+++ Listed records +++

(** The same at work on four clauses, with no symbol domain given:
    variables 1 and 3 are pure and set to true, and the returned domain is
    made of variables 2 and 4. *)
Lemma pure_literal_contract_witness :
  ∃ cs ss model',
    @pure_literal elements_order three_clauses None ∅
      = Ret (Some (cs, ss), model') ∧
    model' !! 1 = Some true ∧ model' !! 3 = Some true ∧
    1 ∉ ss ∧ 3 ∉ ss ∧ 2 ∈ ss ∧ 4 ∈ ss.
Proof.
  destruct (proj2 (pure_literal_contract elements_order three_clauses None ∅))
    as (cs & ss & model' & Hrun & Hset & Hcs & Hss).
  { by vm_compute. }
  { intros Hest. by vm_compute in Hest. }
  exists cs, ss, model'. split; [done|].
  destruct (Hset 1 true) as [H1 H1']; [by apply occurs_spec|signs|signs|].
  destruct (Hset 3 true) as [H3 H3']; [by apply occurs_spec|signs|signs|].
  specialize (Hss eq_refl).
  split; [exact H1|]. split; [exact H3|].
  split; [exact H1'|]. split; [exact H3'|].
  split; apply Hss; (split; [signs|signs]).
Defined.
(** * Route compilation of nuxt.js: [createRoutes], [cleanChildrenRoutes], [flatRoutes]

    A shallow embedding of the route-tree builder of [lib/common/utils.js]
    (the functions [flatRoutes], [cleanChildrenRoutes] and [createRoutes])
    together with the properties the specification states about it.

    Modelling conventions.
    - JavaScript strings are [string]s; the string methods the source calls
      ([split], [replace], [indexOf], the regular expressions it tests) are
      the functions of module [JS], one per use in the source.
    - [pagesDir] is spliced into a regular expression by the source; it is
      taken to be a directory name without regular-expression operators, so
      that the expression matches that name at the start of the file path.
      The theorems that speak of the keys of files say so
      ([literalPattern]).
    - A route object is a record; [children] is [None] while the property is
      absent and [Some l] once it holds an array (an empty array is truthy).
      While the tree is built every [name] is a string; [delete route.name]
      of the collapser makes it absent, so the collapsed tree carries
      [option string] names.  Both trees are instances of one record type.
    - The forest is mutated in place by the source.  Every route object is
      referenced from one array only, so the model passes the forest along:
      placing a file returns the sibling array the cursor ends in, written
      back into the node it belongs to.
    - [Array.prototype.sort] is given a comparator that is not consistent
      (two static paths of the same length compare as greater in both
      orders), for which ECMAScript leaves the result to the engine.  The
      builder is therefore given twice.  Module [Engine] has it with the
      sort of the engine as a parameter; the theorems on the order of
      siblings are proved there, for every sort that meets
      [Engine.conforms].  The builder below runs the insertion sort that V8
      applied to arrays of at most ten elements when this code was written
      ([InsertionSort] in [array.js]); the concrete forests of this file
      are computed with it, on comparisons that are consistent, and its
      general theorems use no more of the sort than that it permutes the
      array.
    - [r(srcDir, file)] resolves a path through Node's [path] module; the
      component reference is kept as the pair it is computed from. *)

From Stdlib Require Import String Ascii List ZArith Lia Bool Permutation PeanoNat Sorted.
Import ListNotations.

Local Open Scope list_scope.
Local Open Scope string_scope.

(** ** JavaScript string and array primitives used by the source *)

Module JS.

(** [s.split(sep)] for a one-character separator. *)
Fixpoint split (sep : ascii) (s : string) : list string :=
  match s with
  | EmptyString => [EmptyString]
  | String c rest =>
      if Ascii.eqb c sep then EmptyString :: split sep rest
      else match split sep rest with
           | [] => [String c EmptyString]
           | t :: ts => String c t :: ts
           end
  end.
(** * gotrue: API helpers and administrative user handlers

    A shallow embedding of the helpers of package [api] (claims
    resolution, admin check, redirect validation, private-address block
    list) and of the update and delete handlers of [api/admin.go],
    followed by the properties proved about them.

    Go values are modelled as follows.
    - A [string] is a Go string (a byte sequence).
    - A pointer that may be [nil] is an [option]; calling a method on a
      [nil] receiver that reads a field faults, which [outcome] records.
    - A [(value, error)] result pair is kept as a pair of options, as the
      callers in the source test the error and use the value separately.
    - A Go map ranged over for an existence test is a [gmap]. *)

From Stdlib Require Import ZArith NArith String Ascii List Bool Lia DecimalString
  Btauto.
From stdpp Require Import base option gmap strings list.

Local Open Scope Z_scope.

(** ** Go runtime *)

(** The result of running a function that may fault (a run-time panic). *)
Inductive outcome (A : Type) : Type :=
| Returns (a : A)
| Panics (reason : string).
Arguments Returns {A} a.
Arguments Panics {A} reason.

#[global] Instance outcome_ret : MRet outcome := fun A a => Returns a.
#[global] Instance outcome_bind : MBind outcome := fun A B f m =>
  match m with
  | Returns a => f a
  | Panics reason => Panics reason
  end.

(** The message of the fault raised by reading through a nil pointer. *)
Definition nil_dereference : string :=
  "runtime error: invalid memory address or nil pointer dereference".

(** [p.f()] for a method [f] that reads the fields of its receiver. *)
Definition method {T A : Type} (p : option T) (f : T -> A) : outcome A :=
  match p with
  | Some v => Returns (f v)
  | None => Panics nil_dereference
  end.

(** [err == nil] *)
Definition isNil {E : Type} (err : option E) : bool :=
  match err with
  | None => true
  | Some _ => false
  end.

(** Go [error] values met in the two files. *)
Inductive error : Type :=
| errors_New (msg : string)
| url_Error (op rawURL : string)
| UserNotFoundError
| storage_Error (what : string)
| HTTPError (code : Z) (msg : string)
| WithInternalError (e cause : error).

(** ** Package [strings] *)
Module strings.

Definition HasPrefix (s prefix : string) : bool := String.prefix prefix s.

Definition HasSuffix (s suffix : string) : bool :=
  (String.length suffix <=? String.length s)%nat &&
  String.eqb
    (String.substring (String.length s - String.length suffix)
                      (String.length suffix) s)
    suffix.

Definition TrimSuffix (s suffix : string) : string :=
  if HasSuffix s suffix
  then String.substring 0 (String.length s - String.length suffix) s
  else s.

Definition Contains (s substr : string) : bool :=
  match String.index 0 substr s with
  | Some _ => true
  | None => false
  end.

End strings.

(** ** Package [net/url]: the URL structure and the interface used *)
Module url.

Record Userinfo : Type := {
  username : string;
  password : string;
  passwordSet : bool
}.

Record URL : Type := {
  Scheme : string;
  Opaque : string;
  User : option Userinfo;
  Host : string;
  Path : string;
  RawPath : string;
  ForceQuery : bool;
  RawQuery : string;
  Fragment : string;
  RawFragment : string
}.

(** [parsed.Path = p] *)
Definition set_Path (p : string) (u : URL) : URL :=
  {| Scheme := Scheme u; Opaque := Opaque u; User := User u; Host := Host u;
     Path := p; RawPath := RawPath u; ForceQuery := ForceQuery u;
     RawQuery := RawQuery u; Fragment := Fragment u;
     RawFragment := RawFragment u |}.

(** The three library entry points the helpers call.  The properties of
    the helpers are proved for every implementation of this interface; a
    model of the library itself is given further down ([GoURL]). *)
Class Lib : Type := {
  Parse : string -> option URL;      (* [None]: a non-nil error *)
  String : URL -> string;
  Hostname : URL -> string
}.

End url.

(** ** Package [glob]: a compiled pattern is a value with a [Match] method *)
Record Glob : Type := { Match : string -> bool }.

(** ** Package [conf]: the configuration fields read by the two files *)
Module conf.

Record JWTConfiguration : Type := {
  Aud : string;
  AdminGroupName : string;
  DefaultGroupName : string
}.

Record Configuration : Type := {
  SiteURL : string;
  URIAllowListMap : gmap string Glob;
  JWT : JWTConfiguration;
  PasswordMinLength : Z
}.

End conf.

(** ** Helpers of package [api]: redirect validation *)
Section Redirects.
Context {L : url.Lib}.

(** The body of the [if] of [parseURL]: for http and https only, one
    trailing slash is removed from the path. *)
Definition normalizePath (parsed : url.URL) : url.URL :=
  if String.eqb (url.Scheme parsed) "https" || String.eqb (url.Scheme parsed) "http"
  then url.set_Path (strings.TrimSuffix (url.Path parsed) "/") parsed
  else parsed.

Definition parseURL (u : string) : option url.URL * option error :=
  match url.Parse u with
  | None => (None, Some (url_Error "parse" u))
  | Some parsed => (Some (normalizePath parsed), None)
  end.

(** One iteration of the loop over the allow list. *)
Definition allowListEntryMatches (matchURL redirectURL : string)
    (entry : string * Glob) : bool :=
  let '(uri, g) := entry in
  if strings.HasPrefix uri "http" || strings.HasPrefix uri "https"
  then Match g matchURL
  else String.eqb redirectURL uri.

Definition isRedirectURLValid (config : conf.Configuration) (redirectURL : string)
    : outcome bool :=
  if String.eqb redirectURL "" then Returns false else
  let '(base, berr) := parseURL (conf.SiteURL config) in
  let '(refurl, rerr) := parseURL redirectURL in
  matchURL ← method refurl url.String;
  sameHost ← (if isNil berr && isNil rerr
              then bh ← method base url.Hostname;
                   rh ← method refurl url.Hostname;
                   Returns (String.eqb bh rh)
              else Returns false);
  if (sameHost : bool) then Returns true else
  Returns (existsb (allowListEntryMatches matchURL redirectURL)
                   (map_to_list (conf.URIAllowListMap config))).

End Redirects.

(** ** Packages [uuid], [time]: the values and the interface used *)
Module uuid.

(** A UUID is a 128-bit value. *)
Definition UUID : Type := N.

Class Lib : Type := {
  FromString : string -> option UUID;  (* [None]: a non-nil error *)
  String : UUID -> string
}.

End uuid.

Module time.

(** A [time.Duration] is a count of nanoseconds; a [time.Time] is kept as
    the nanoseconds elapsed since the epoch. *)
Definition Duration : Type := Z.
Definition Time : Type := Z.

Definition Add (t : Time) (d : Duration) : Time := t + d.

Class Lib : Type := {
  ParseDuration : string -> option Duration  (* [None]: a non-nil error *)
}.

End time.

(** ** Package [models]: users, claims, audit log entries *)
Module models.

(** Modelled from the spec: the [User] structure is declared in package
    [models], which is not among the sources; these are the fields the
    data model of the specification lists and the two files read. *)
Record User : Type := {
  InstanceID : uuid.UUID;
  ID : uuid.UUID;
  Aud : string;
  Role : string;
  Email : string;
  Phone : string;
  EncryptedPassword : string;
  EmailConfirmedAt : option time.Time;
  PhoneConfirmedAt : option time.Time;
  AppMetaData : gmap string string;
  UserMetaData : gmap string string;
  IsSuperAdmin : bool;
  BannedUntil : option time.Time
}.

(** The claims of a verified token, as read by the helpers. *)
Record GoTrueClaims : Type := {
  Subject : string;
  Audience : string
}.

Inductive AuditAction : Type :=
| UserSignedUpAction
| UserModifiedAction
| UserDeletedAction.

(** Modelled from the spec: an audit log entry holds the actor, the action
    kind and a snapshot (id, email, phone) of the target user. *)
Record AuditLogEntry : Type := {
  entry_InstanceID : uuid.UUID;
  entry_Actor : option User;
  entry_Action : AuditAction;
  entry_user_id : uuid.UUID;
  entry_user_email : string;
  entry_user_phone : string
}.

(** Modelled from the spec: the storage the core works against holds the
    user rows, keyed by identifier, and the audit log. *)
Record Store : Type := {
  Users : gmap uuid.UUID User;
  AuditLog : list AuditLogEntry
}.

(** Modelled from the spec: a user holds a role when it is the user's
    role ([HasRole] is a method of [models.User]). *)
Definition HasRole (u : User) (roleName : string) : bool :=
  String.eqb (Role u) roleName.

(** Modelled from the spec: the synthetic system user, scoped to the tenant
    partition and the audience given ([NewSystemUser] is a function of
    package [models]).  [systemUserUUID] is the reserved identifier. *)
Definition NewSystemUser (systemUserUUID instanceID : uuid.UUID) (aud : string)
    : User :=
  {| InstanceID := instanceID; ID := systemUserUUID; Aud := aud;
     Role := ""; Email := ""; Phone := ""; EncryptedPassword := "";
     EmailConfirmedAt := None; PhoneConfirmedAt := None;
     AppMetaData := ∅; UserMetaData := ∅;
     IsSuperAdmin := true; BannedUntil := None |}.
(** * Regression training for decision stumps (boosting/stump_regress.h)

    A shallow embedding of the three objects of [stump_regress.h]:
    the accumulator [W_regress], the split score [Z_regress] and the leaf
    predictor [C_regress].

    The C++ code is written over [double] and [float].  Every function is
    embedded once, over a scalar type carrying the C++ operators the code
    uses, and is then read through two instances:

    - [IEEE]: binary64 machine floats (the kernel's primitive floats),
      with [float] values rounded to binary32; this is what the compiled
      code computes, NaN and rounding included;
    - [Exact]: the rationals, the same program text in exact arithmetic,
      under which the algebraic laws of the accumulator (conservation,
      variance bounds) are stated. *)

From Stdlib Require Import ZArith NArith QArith Bool List String Lia Lqa.
From Stdlib Require Import Permutation.
From Stdlib Require Import PrimFloat SpecFloat FloatOps FloatAxioms.
Import ListNotations.

Set Implicit Arguments.
Set Warnings "-inexact-float".

(** ** Scalars *)

(** The operators and literals of the C++ source, over a scalar type [T]
    standing for [double].  [to_float] is the conversion to [float]
    (a value of type [float] is kept as the [double] it converts to). *)
Class Scalar (T : Type) : Type := {
  lit_0_0    : T;                 (* 0.0    *)
  lit_1_0    : T;                 (* 1.0    *)
  lit_m1_0   : T;                 (* -1.0   *)
  lit_1e_20  : T;                 (* 1e-20  *)
  lit_1_0001 : T;                 (* 1.0001 *)
  lit_1e100  : T;                 (* 1e100  *)
  plus   : T -> T -> T;           (* a + b  *)
  minus  : T -> T -> T;           (* a - b  *)
  times  : T -> T -> T;           (* a * b  *)
  divide : T -> T -> T;           (* a / b  *)
  less       : T -> T -> bool;    (* a < b  *)
  less_equal : T -> T -> bool;    (* a <= b *)
  equal_to   : T -> T -> bool;    (* a == b *)
  to_float   : T -> T             (* (float) a *)
}.

(** [a > b] and [a != b] on arithmetic types: [a > b] is [b < a],
    [a != b] is [!(a == b)]. *)
Definition greater {T} `{Scalar T} (a b : T) : bool := less b a.
Definition not_equal_to {T} `{Scalar T} (a b : T) : bool := negb (equal_to a b).

(** [std::max(a, b)] of <algorithm>: [(a < b) ? b : a]. *)
Definition std_max {T} `{Scalar T} (a b : T) : T := if less a b then b else a.

(** *** IEEE instance *)

Module IEEE.

(** Rounding of a binary64 value to the nearest binary32 value (ties to
    even), as the conversion [double -> float] does; the result is kept
    as the binary64 value that represents it exactly. *)
Definition to_binary32 (x : float) : float :=
  match Prim2SF x with
  | S754_finite s m e => SF2Prim (binary_round 24 128 s m e)
  | _ => x
  end.

#[global] Instance scalar : Scalar float := {|
  lit_0_0    := 0%float;
  lit_1_0    := 1%float;
  lit_m1_0   := (-1)%float;
  lit_1e_20  := 1e-20%float;
  lit_1_0001 := 1.0001%float;
  lit_1e100  := 1e100%float;
  plus   := PrimFloat.add;
  minus  := PrimFloat.sub;
  times  := PrimFloat.mul;
  divide := PrimFloat.div;
  less       := PrimFloat.ltb;
  less_equal := PrimFloat.leb;
  equal_to   := PrimFloat.eqb;
  to_float   := to_binary32
|}.

End IEEE.

(** *** Exact instance *)

Module Exact.

(** The same operators on rationals.  [Qdiv] is total ([x / 0 = 0] in
    [Q]); no statement below about this instance rests on the value of
    a division by zero. *)
#[global] Instance scalar : Scalar Q := {|
  lit_0_0    := 0%Q;
  lit_1_0    := 1%Q;
  lit_m1_0   := (-1)%Q;
  lit_1e_20  := (1 # 100000000000000000000)%Q;
  lit_1_0001 := (10001 # 10000)%Q;
  lit_1e100  := inject_Z (10 ^ 100);
  plus   := Qplus;
  minus  := Qminus;
  times  := Qmult;
  divide := Qdiv;
  less       := fun a b => negb (Qle_bool b a);
  less_equal := Qle_bool;
  equal_to   := Qeq_bool;
  to_float   := fun a => a
|}.

End Exact.

(** ** Buckets and the arrays indexed by them *)

(** Modelled from the spec: the bucket indices of [stump_training.h]
    (not among the sources): FALSE = 0, TRUE = 1, MISSING = 2.  The
    [int bucket] arguments of the source range over these three values
    (index validity is the caller's obligation). *)
Inductive Bucket : Type := FALSE | TRUE | MISSING.

Definition bucket_index (b : Bucket) : nat :=
  match b with FALSE => 0 | TRUE => 1 | MISSING => 2 end.

(** [double a[3]]. *)
Record array3 (T : Type) : Type := Array3 { elt0 : T; elt1 : T; elt2 : T }.

Section Array3.
Context {T : Type}.

(** [a[b]] *)
Definition get (a : array3 T) (b : Bucket) : T :=
  match b with FALSE => elt0 a | TRUE => elt1 a | MISSING => elt2 a end.

(** [a[b] = v] *)
Definition set (a : array3 T) (b : Bucket) (v : T) : array3 T :=
  match b with
  | FALSE   => Array3 v (elt1 a) (elt2 a)
  | TRUE    => Array3 (elt0 a) v (elt2 a)
  | MISSING => Array3 (elt0 a) (elt1 a) v
  end.
End Array3.

(** ** Collaborators of the accumulator *)

(** [ML::Exception], as the source uses it: thrown with a message. *)
Inductive Exception : Type := mkException (what : string).

(** A call either returns or throws. *)
Inductive outcome (A : Type) : Type :=
| Returns (a : A)
| Throws (e : Exception).
Arguments Returns {A} a.
Arguments Throws {A} e.

(** The two exceptions of this file; the error kinds the specification
    calls [InvalidProblem] and [NotImplemented]. *)
Definition InvalidProblem : Exception :=
  mkException "W_regress::W_regress(): not a regression problem".
Definition NotImplemented : Exception :=
  mkException "W_regress::transfer() not implemented".

(** [Label], as the source uses it: the code reads its [value()], a
    [float], and nothing else of it. *)
Record Label (T : Type) : Type := mkLabel { value : T }.

(** An iterator into the sample weights: [it k] is the weight [k] places
    after the position it points to, so [*it] is [it 0]. *)
Definition Iterator (T : Type) : Type := nat -> T.
Definition deref {T} (it : Iterator T) : T := it 0%nat.

(** ** W array *)

(** [struct W_regress]: [double dist[3], sqr[3], wt[3]]. *)
Record W_regress (T : Type) : Type := mkW {
  dist : array3 T;   (* Sum of value * weight   *)
  sqr  : array3 T;   (* Sum of weight * value^2 *)
  wt   : array3 T    (* Sum of weight           *)
}.

Section W.
Context {T : Type} `{Scalar T}.

Definition set_dist (w : W_regress T) (b : Bucket) (v : T) : W_regress T :=
  mkW (set (dist w) b v) (sqr w) (wt w).
Definition set_sqr (w : W_regress T) (b : Bucket) (v : T) : W_regress T :=
  mkW (dist w) (set (sqr w) b v) (wt w).
Definition set_wt (w : W_regress T) (b : Bucket) (v : T) : W_regress T :=
  mkW (dist w) (sqr w) (set (wt w) b v).

(** The state the constructor's loop leaves.  The loop assigns each of
    the nine fields, so the values they start from do not show. *)
Definition W_zero : W_regress T :=
  fold_left
    (fun w i => set_dist (set_sqr (set_wt w i lit_0_0) i lit_0_0) i lit_0_0)
    [FALSE; TRUE; MISSING]
    (let z := Array3 lit_0_0 lit_0_0 lit_0_0 in mkW z z z).

(** [W_regress::W_regress(size_t nl)] *)
Definition W_regress_new (nl : N) : outcome (W_regress T) :=
  if negb (N.eqb nl 1) then Throws InvalidProblem
  else Returns W_zero.

(** [size_t nl() const] *)
Definition nl (w : W_regress T) : N := 1%N.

+++

◆ Exercise objective: Retype the records above, but only those lines that fall between the line containing "(** The body" and the line containing "if String.eqb redirectURL", with both of those lines included, exactly as written.

◆ Completed exercise:
(** The body of the [if] of [parseURL]: for http and https only, one
    trailing slash is removed from the path. *)
Definition normalizePath (parsed : url.URL) : url.URL :=
  if String.eqb (url.Scheme parsed) "https" || String.eqb (url.Scheme parsed) "http"
  then url.set_Path (strings.TrimSuffix (url.Path parsed) "/") parsed
  else parsed.

Definition parseURL (u : string) : option url.URL * option error :=
  match url.Parse u with
  | None => (None, Some (url_Error "parse" u))
  | Some parsed => (Some (normalizePath parsed), None)
  end.

(** One iteration of the loop over the allow list. *)
Definition allowListEntryMatches (matchURL redirectURL : string)
    (entry : string * Glob) : bool :=
  let '(uri, g) := entry in
  if strings.HasPrefix uri "http" || strings.HasPrefix uri "https"
  then Match g matchURL
  else String.eqb redirectURL uri.

Definition isRedirectURLValid (config : conf.Configuration) (redirectURL : string)
    : outcome bool :=
  if String.eqb redirectURL "" then Returns false else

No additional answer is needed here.